After.Life
After.Life is an exciting, creepy, and extremely suspenseful “adult” horror film -; it unnerves because we really cannot be sure what is taking place. What we do know is that whatever is happening to Anna (Christina Ricci) is unhealthy and frightening. This is the first feature film by Agnieszka Wojtowitcz-Vosloo, a young director who made a successful short film in graduate school and held out to produce her own script when the opportunity finally arose. She has created a psychological thriller that is carefully crafted and plays on primal fears of life and death with an exceptionally assured sense of film style and storytelling.
The plot begins with a funeral director named Eliot (Liam Neeson) who seems to have a running dialogue with a dead man as he takes his picture with an old Polaroid camera. Then we meet Paul (Justin Long) and Anna in bed. Whatever excitement she has felt for him has long disappeared and Paul can’t hide his disappointment. They are an unhappy couple and things will soon get worse -; especially for Anna who has a nosebleed in the shower and seems to be overtaken by an indefinable sense of dread and sadness. As a teacher she helps a young student named Jack (Chandler Canterbury) when he is bullied-;only to be repaid with a panic attack triggered by an ominous shutting down of lights in a dark school corridor that he may have caused.
At the funeral of her former piano teacher she is unnerved when his lips seem to move-;a moment not lost on Eliot, who hovers close to her. Soon she colors her hair red, sending swirls of blood-like liquid cascading down the drain. She shows up late for dinner with Paul, who has waited patiently with an engagement ring and hopeful look on his face. But it goes badly-;he dismisses her red hair and she rushes off before he ever gets to the ring, leaving him pleading his case in the rain like a water-soaked puppy.
Something has to give-;unfortunately for Anna it may be her life. She crashes into an oncoming truck and we next see her laid out on the same coroner’s slab, immobile with a deep gash in her forehead. Eliot leans closer and closer. He is not surprised at all when Anna opens her eyes and asks “Where am I?”. Without missing a beat he tells her surprising news-;she’s dead.

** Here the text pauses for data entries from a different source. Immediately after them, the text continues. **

(** C10: when the evaluation of [quadB] at [(rx, rz, rp, x, z, p, t)]
    succeeds with the [nrq] components [rquad], [rhsQB] returns 0 and
    hands back the negation of [rquad], which is every component of
    [rquad] multiplied by [-1]. *)
Theorem rhsQB_negates (t : double) (xz xzdot rxz rxzdot rqdot : N_Vector)
    (m : Mem) (rquad : N_Vector) (rest : list N_Vector) :
  let s := m_self m in
  calc_function "quadB"
    [slice 0 (nrx_ s) rxz; slice (nrx_ s) (nrz_ s) rxz; m_rp m;
     slice 0 (nx_ s) xz; slice (nx_ s) (nz_ s) xz; m_p m; [t]]
  = Ok (rquad :: rest) ->
  List.length rquad = nrq_ s ->
  List.length rqdot = nrq_ s ->
  rhsQB t xz xzdot rxz rxzdot rqdot m
  = (m, (Ok 0%Z, map (fun v => (- v)%float) rquad))
  /\ map (fun v => (- v)%float) rquad = map (fun v => (v * (-1))%float) rquad.
Proof.
  cbv zeta. intros Hcalc Hlen Hbuf.
  assert (Hneg : map (fun v => (- v)%float) rquad
                 = map (fun v => (v * (-1))%float) rquad).
  { apply map_ext. intros v. symmetry. apply mul_minus_one. }
  split; [|exact Hneg]. rewrite Hneg.
  unfold rhsQB. unfold_callback.
  rewrite Hcalc. cbn [nth].
  rewrite store_whole by lia. rewrite casadi_scal_all by lia. reflexivity.
Qed.

(** The linear solve inside [lsolve]: in place, on the forward solver. *)
Lemma psolve_in_place (t : double) (xz xzdot rr b b1 : N_Vector)
    (cj delta : double) (m : Mem) :
  linsol_solve (m_linsolF m) b = Ok b1 ->
  psolve t xz xzdot rr b None cj delta m = (m, (Ok 0%Z, b1)).
Proof. intros H. unfold psolve. unfold_callback. now rewrite H. Qed.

The premise of After.Life—that when we “die” we may not be quite gone—resonates because it can never be proven or discounted. What if there is an experience between life and death where we remain conscious, in which we struggle to both understand and accept the process. Even worse, someone might have control over us as we lay helpless but not necessarily lifeless. Wojtowitcz-Vosloo weaves this idea through a stylish film and locks us into Anna’s plight. The film is designed meticulously, every location is chosen, constructed, lit and shot for a purpose-;Anna’s angry, wheelchair bound mother’s apartment is large, cold and green, like an old abandoned museum. The same green covers the walls of the expansive room that Anna and the other corpses are prepared in. The stone funeral parlor is dark, filled with purple and brown, a lifeless mansion of heavy wood and old rotary phones that seems from another era. The red dye that colored Anna’s hair early in the film fills the troughs of the coroner’s slab, flowing like blood, as Eliot washes it out. Anna’s red slip matches the blood red color of Paul’s SUV-;and the last time they saw each other he spilled blood red wine on his white shirt. As Anna comes to grips with her strange new reality the film intercuts shots of deadly coroner’s cutting tools being cleaned and prepared for use. There is a deadline that ratchets up the anxiety as she tries to escape; within a few days she will be buried-;whether alive, dead or somewhere in between.
Wojtowitcz-Vosloo masterfully manipulates the conventions of horror and thriller genres. There are nightmare scenes in which the dead seem to give Anna messages. When Eliot leaves one evening he forgets to take the house keys and she is able to leave the basement room and enter the huge funeral parlor. Her attempts to escape are intercut with Eliot rushing back to try to stop her-;and with his pursuit of her through the house. More than once she seems almost saved, including a truly unnerving scene with a policeman who enters the room where she is being held and may suspect that something is wrong. There is also an unhealthy mentoring relationship in which Eliot seems to be giving young Jack the tools to become his own monster.
The film is both original and indebted to the influences of suspense and horror-;the showerhead in Paul’s apartment, prominent in a nightmare he has about Anna, is clearly modeled on the shower scene in Psycho. Many of the compositions suggest the symmetry and deliberate framing of Stanley Kubrick’s films-;in one sequence Anna clutches a knife, waiting for her pursuer in clear homage to Shelley Duvall’s ordeal in The Shining.
After.Life is a treat for the mind and the emotions-;it scares and satisfies but also gives plenty to think about. It’s the rare film that you might want to see again just for the pleasure and fright of it.